**WHAT IS REQUIRED**
Set down, character for character, everything in the records below from the line holding "(** ** Cache" down to the line holding "Definition is_continuation (a", and no other line.

+ + +

(** * angular-text-extractor: the extraction engine of [src/extractor.js]

    A shallow embedding of the [TextExtractor] class (key generation, the
    heuristic text classifier, the markup extractor and the extraction
    session) together with the properties its specification states.

    JavaScript strings are sequences of UTF-16 code units; a code unit is
    modelled as a number in [N] and a string as a list of code units, so
    that [length], [trim], [includes] and the regular expressions of the
    source (which run without the [u] flag, one code unit at a time) have
    their exact meaning. *)

From Stdlib Require Import NArith List Bool Lia.
From Stdlib Require Import Strings.String Strings.Ascii.
From Stdlib Require Import DecimalN DecimalFacts.
From stdpp Require Import gmap list.
(** [login]. [verify_password] is the check of the password library; the
    response is given by the user id that the access token is issued for. *)
Definition login (verify_password : string -> string -> bool) (users : list User.t)
    (username password : string) : Http string :=
  match first (fun u => bool_decide (User.username u = username)) users with
  | None => HTTPException 401
  | Some user =>
      if negb (verify_password password (User.password_hash user))
      then HTTPException 401
      else Ok (User.id user)
  end.

(** ** Cache keys ([cache.py]): the Redis key of each kind of entry *)

Module CacheKey.
Local Open Scope string_scope.
Definition user_files (user_id : string) : string := "user_files:" ++ user_id.
Definition file_metadata (file_id : string) : string := "file_metadata:" ++ file_id.
Definition storage_stats : string := "storage_stats".
Definition storage_nodes_health : string := "storage_nodes_health".
Definition chunk_data (chunk_id : string) : string := "chunk_data:" ++ chunk_id.
Definition share_info (share_token : string) : string := "share_info:" ++ share_token.
End CacheKey.

(** ** Storage node ([storage_node.py]): the handlers on the node's volume

    The volume under [STORAGE_PATH] holds shard directories and, in them,
    one file per chunk. Reads and writes of the volume succeed (the 500
    branches of the handlers are I/O failures); chunk ids are URL path
    segments other than dot segments. [store_chunk] is given the bytes of
    its multipart field [file]. [calculate_checksum] of the node is the
    same function as the coordinator's. *)

Module StorageNode.

(** Whether a byte of a UTF-8 encoding continues a character. *)
Definition is_continuation (a : ascii) : bool :=
  (128 <=? Z.of_nat (nat_of_ascii a)) && (Z.of_nat (nat_of_ascii a) <? 192).

(** [s[:n]] on a [str]: its first [n] characters, each one a leading byte
    with the continuation bytes that follow it. *)
Fixpoint str_take (n : nat) (s : string) : string :=
  match s with
  | EmptyString => EmptyString
  | String a rest =>
      if is_continuation a then String a (str_take n rest)
      else
        match n with
        | O => EmptyString
        | S k => String a (str_take k rest)
        end
  end.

+ + +

**ANSWER AREA**
(** ** Cache keys ([cache.py]): the Redis key of each kind of entry *)

Module CacheKey.
Local Open Scope string_scope.
Definition user_files (user_id : string) : string := "user_files:" ++ user_id.
Definition file_metadata (file_id : string) : string := "file_metadata:" ++ file_id.
Definition storage_stats : string := "storage_stats".
Definition storage_nodes_health : string := "storage_nodes_health".
Definition chunk_data (chunk_id : string) : string := "chunk_data:" ++ chunk_id.
Definition share_info (share_token : string) : string := "share_info:" ++ share_token.
End CacheKey.

(** ** Storage node ([storage_node.py]): the handlers on the node's volume

    The volume under [STORAGE_PATH] holds shard directories and, in them,
    one file per chunk. Reads and writes of the volume succeed (the 500
    branches of the handlers are I/O failures); chunk ids are URL path
    segments other than dot segments. [store_chunk] is given the bytes of
    its multipart field [file]. [calculate_checksum] of the node is the
    same function as the coordinator's. *)

Module StorageNode.

(** Whether a byte of a UTF-8 encoding continues a character. *)
Definition is_continuation (a : ascii) : bool :=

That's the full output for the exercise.